The simulated dataset does not have empty rows. To demonstrate the
function, we can manually set some rows to NA
values and
apply the filter_empty_rows()
function afterwards.
data_empty <- data[1:5, ] |>
dplyr::mutate(dplyr::across(-c(participant_id, session_id), ~ NA)) |>
dplyr::bind_rows(data[-(1:5), ])
data_empty
#> # A tibble: 10 × 10
#> participant_id session_id ab_g_dyn__visit_type ab_g_dyn__cohort_grade
#> <chr> <chr> <chr> <chr>
#> 1 sub-0000000006 ses-04A NA NA
#> 2 sub-0000000007 ses-05A NA NA
#> 3 sub-0000000001 ses-02A NA NA
#> 4 sub-0000000003 ses-01A NA NA
#> 5 sub-0000000010 ses-04A NA NA
#> 6 sub-0000000008 ses-03A 3 NA
#> 7 sub-0000000004 ses-04A 2 8
#> 8 sub-0000000009 ses-00S 3 8
#> 9 sub-0000000005 ses-01A 2 8
#> 10 sub-0000000002 ses-03A 1 NA
#> # ℹ 6 more variables: ab_g_dyn__visit__day1_dt <date>,
#> # ab_g_stc__gen_pc__01 <dbl>, ab_g_dyn__visit_age <dbl>,
#> # ab_g_dyn__visit_days <int>, mr_y_qc__raw__dmri__r01__series_t <chr>,
#> # ab_g_dyn__visit_dtt <dttm>
# filter empty rows
data_empty |>
filter_empty_rows()
#> # A tibble: 5 × 10
#> participant_id session_id ab_g_dyn__visit_type ab_g_dyn__cohort_grade
#> <chr> <chr> <chr> <chr>
#> 1 sub-0000000008 ses-03A 3 NA
#> 2 sub-0000000004 ses-04A 2 8
#> 3 sub-0000000009 ses-00S 3 8
#> 4 sub-0000000005 ses-01A 2 8
#> 5 sub-0000000002 ses-03A 1 NA
#> # ℹ 6 more variables: ab_g_dyn__visit__day1_dt <date>,
#> # ab_g_stc__gen_pc__01 <dbl>, ab_g_dyn__visit_age <dbl>,
#> # ab_g_dyn__visit_days <int>, mr_y_qc__raw__dmri__r01__series_t <chr>,
#> # ab_g_dyn__visit_dtt <dttm>
As you can see, the first 5 rows that had missing values for all variables were removed.
NOTE: The
filter_empty_rows()
function is automatically called by thejoin_tabulated()
orcreate_dataset()
functions when joining data from NBDC study datasets, so you do not need to call it explicitly.
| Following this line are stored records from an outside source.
(* ===== verification/Base.v ===== *)
(** * Package [internal/base]: key layout, prefix validation, task messages

    [Prefix] models [prefix.go], [Keys] models [keys.go], [Task] models
    [task.go] and [unique.go].  JSON marshalling of a message is the
    interface [Json] (the standard library's [encoding/json] together with
    the [cjson] library of the Redis server, which the group script uses to
    patch a message): a codec that returns what was encoded. *)

From S2P Require Import Prelude GoLib.
From Stdlib Require Import Ascii.

(** ** [prefix.go] *)
Module Prefix.
Import GoStr Utf8.

Definition DefaultPrefix : string := "chronos".

(** The reasons [NormalizePrefix] panics. *)
Inductive prefix_panic :=
  | PrefixEmpty | PrefixBraces | PrefixGlob | PrefixSpace.

Definition isBrace (r : Z) : bool := bool_decide (r = 123 ∨ r = 125)%Z.
Definition isGlob (r : Z) : bool := bool_decide (r = 42 ∨ r = 63 ∨ r = 91 ∨ r = 93)%Z.

(** The [range] loop over the runes: the first offending one panics. *)
Fixpoint checkRunes (l : list Z) : option prefix_panic :=
  match l with
  | [] => None
  | r :: l =>
    if isBrace r then Some PrefixBraces
    else if isGlob r then Some PrefixGlob
    else if IsSpace r || IsControl r then Some PrefixSpace
    else checkRunes l
  end.

Definition NormalizePrefix (prefix : string) : string + prefix_panic :=
  let p := trim ":" prefix in
  if decide (p = "") then inr PrefixEmpty
  else match checkRunes (runes p) with
       | Some e => inr e
       | None => inl p
       end.

Lemma checkRunes_None l r :
  checkRunes l = None → r ∈ l →
  isBrace r = false ∧ isGlob r = false ∧ IsSpace r = false ∧ IsControl r = false.
Proof.
  induction l as [|x l IH]; intros Hc Hr; [by apply not_elem_of_nil in Hr|].
  simpl in Hc.
  destruct (isBrace x) eqn:?, (isGlob x) eqn:?, (IsSpace x) eqn:?, (IsControl x) eqn:?;
    try done; apply elem_of_cons in Hr as [->|Hr]; auto.
Qed.

(** An ASCII byte of a string is always a rune of it: it can be neither part
    of nor swallowed by a multi-byte sequence. *)
Lemma ascii_is_rune b l :
  (b < 128)%Z → b ∈ l → Some b ∈ decode_runes l.
Proof.
  intros Hb. induction l as [l IH] using (induction_ltof1 _ length). unfold ltof in IH.
  intros Hin. destruct l as [|b0 l1]; [by apply not_elem_of_nil in Hin|].
  assert (∀ l', length l' < length (b0 :: l1) → b ∈ l' → Some b ∈ decode_runes l') as IH'
    by (intros; by apply IH).
  clear IH. simpl. case_bool_decide as H0.
  { apply elem_of_cons in Hin as [->|Hin]; [left|right]. apply IH'; [simpl; lia|done]. }
  apply elem_of_cons in Hin as [->|Hin]; [lia|].
  assert (Some b ∈ None :: decode_runes l1) as Hskip by (right; apply IH'; [simpl; lia|done]).
  destruct l1 as [|b1 l2]; [by apply not_elem_of_nil in Hin|].
  destruct (bool_decide (194 ≤ b0 ≤ 223)%Z && cont b1) eqn:E1.
  { apply andb_true_iff in E1 as [_ E1]. unfold cont in E1. apply bool_decide_eq_true in E1.
    apply elem_of_cons in Hin as [->|Hin]; [lia|]. right. apply IH'; [simpl; lia|done]. }
  destruct l2 as [|b2 l3]; [done|].
  match goal with |- context [if ?c then _ else _] => destruct c eqn:E2 end.
  { repeat (apply andb_true_iff in E2 as [E2 ?]). unfold cont in *.
    repeat match goal with H : bool_decide _ = true |- _ => apply bool_decide_eq_true in H end.
    repeat (apply elem_of_cons in Hin as [->|Hin]; [lia|]). right. apply IH'; [simpl; lia|done]. }
  destruct l3 as [|b3 l4]; [done|].
  match goal with |- context [if ?c then _ else _] => destruct c eqn:E3 end; [|done].
  repeat (apply andb_true_iff in E3 as [E3 ?]). unfold cont in *.
  repeat match goal with H : bool_decide _ = true |- _ => apply bool_decide_eq_true in H end.
  repeat (apply elem_of_cons in Hin as [->|Hin]; [lia|]). right. apply IH'; [simpl; lia|done].
Qed.

(** A character of an accepted prefix is neither a brace, nor a glob
    metacharacter, nor ASCII white space or control. *)
Definition clean_char (c : ascii) : Prop :=
  isBrace (code c) = false ∧ isGlob (code c) = false ∧
  ((code c < 128)%Z → IsSpace (code c) = false ∧ IsControl (code c) = false).

Lemma NormalizePrefix_chars s p :
  NormalizePrefix s = inl p → ∀ c, c ∈ chars p → clean_char c.
Proof.
  unfold NormalizePrefix. intros H c Hc. case_decide; [done|].
  destruct (checkRunes _) eqn:Hck; [done|]. injection H as <-.
  destruct (decide (code c < 128)%Z) as [Hlt|Hge].
  - destruct (checkRunes_None _ (code c) Hck) as (? & ? & ? & ?); [|done].
    unfold runes. apply list_elem_of_fmap. exists (Some (code c)). split; [done|].
    apply ascii_is_rune; [done|]. apply list_elem_of_fmap. by exists c.
  - unfold clean_char, isBrace, isGlob. rewrite !bool_decide_false by lia. done.
Qed.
If you want to keep the empty rows, you can set theremove_empty_rows = FALSE
argument in these two functions.
Filter empty columns
Similarly, datasets can also contain completely empty columns. We can
remove them from the data using the filter_empty_cols()
function.
Here, we modify the simulated data to create two empty columns and
execute filter_empty_cols()
to remove them.
data_empty_cols <- data |>
dplyr::mutate(
ab_g_dyn__visit_type = NA,
ab_g_dyn__cohort_grade = NA
)
data_empty_cols
#> # A tibble: 10 × 10
#> participant_id session_id ab_g_dyn__visit_type ab_g_dyn__cohort_grade
#> <chr> <chr> <lgl> <lgl>
#> 1 sub-0000000006 ses-04A NA NA
#> 2 sub-0000000007 ses-05A NA NA
#> 3 sub-0000000001 ses-02A NA NA
#> 4 sub-0000000003 ses-01A NA NA
#> 5 sub-0000000010 ses-04A NA NA
#> 6 sub-0000000008 ses-03A NA NA
#> 7 sub-0000000004 ses-04A NA NA
#> 8 sub-0000000009 ses-00S NA NA
#> 9 sub-0000000005 ses-01A NA NA
#> 10 sub-0000000002 ses-03A NA NA
#> # ℹ 6 more variables: ab_g_dyn__visit__day1_dt <date>,
#> # ab_g_stc__gen_pc__01 <dbl>, ab_g_dyn__visit_age <dbl>,
#> # ab_g_dyn__visit_days <int>, mr_y_qc__raw__dmri__r01__series_t <chr>,
#> # ab_g_dyn__visit_dtt <dttm>
# filter empty columns
data_empty_cols |>
filter_empty_cols()
#> # A tibble: 10 × 8
#> participant_id session_id ab_g_dyn__visit__day1_dt ab_g_stc__gen_pc__01
#> <chr> <chr> <date> <dbl>
#> 1 sub-0000000006 ses-04A 2020-10-19 -0.0230
#> 2 sub-0000000007 ses-05A 2022-05-19 0.00651
#> 3 sub-0000000001 ses-02A 2022-09-12 0.00397
#> 4 sub-0000000003 ses-01A 2021-06-09 0.00360
#> 5 sub-0000000010 ses-04A 2021-06-11 0.00397
#> 6 sub-0000000008 ses-03A 2022-09-12 0.00575
#> 7 sub-0000000004 ses-04A 2019-07-08 0.00575
#> 8 sub-0000000009 ses-00S 2021-05-12 -0.0230
#> 9 sub-0000000005 ses-01A 2021-05-12 0.00651
#> 10 sub-0000000002 ses-03A 2020-10-19 0.00660
#> # ℹ 4 more variables: ab_g_dyn__visit_age <dbl>, ab_g_dyn__visit_days <int>,
#> # mr_y_qc__raw__dmri__r01__series_t <chr>, ab_g_dyn__visit_dtt <dttm>
Combining filters
We can combine several of the above filters by chaining the functions using the pipe operator. For example, we can first exclude certain participant/events, then filter by events, and finally remove empty rows using the following code:
data_empty |>
filter_id_events(
id_events = c("sub-0000000002_ses-03A"),
revert = TRUE
) |>
filter_events_abcd("odd") |>
filter_empty_rows()
#> # A tibble: 2 × 10
#> participant_id session_id ab_g_dyn__visit_type ab_g_dyn__cohort_grade
#> <chr> <chr> <chr> <chr>
#> 1 sub-0000000008 ses-03A 3 NA
#> 2 sub-0000000005 ses-01A 2 8
#> # ℹ 6 more variables: ab_g_dyn__visit__day1_dt <date>,
#> # ab_g_stc__gen_pc__01 <dbl>, ab_g_dyn__visit_age <dbl>,
#> # ab_g_dyn__visit_days <int>, mr_y_qc__raw__dmri__r01__series_t <chr>,
#> # ab_g_dyn__visit_dtt <dttm>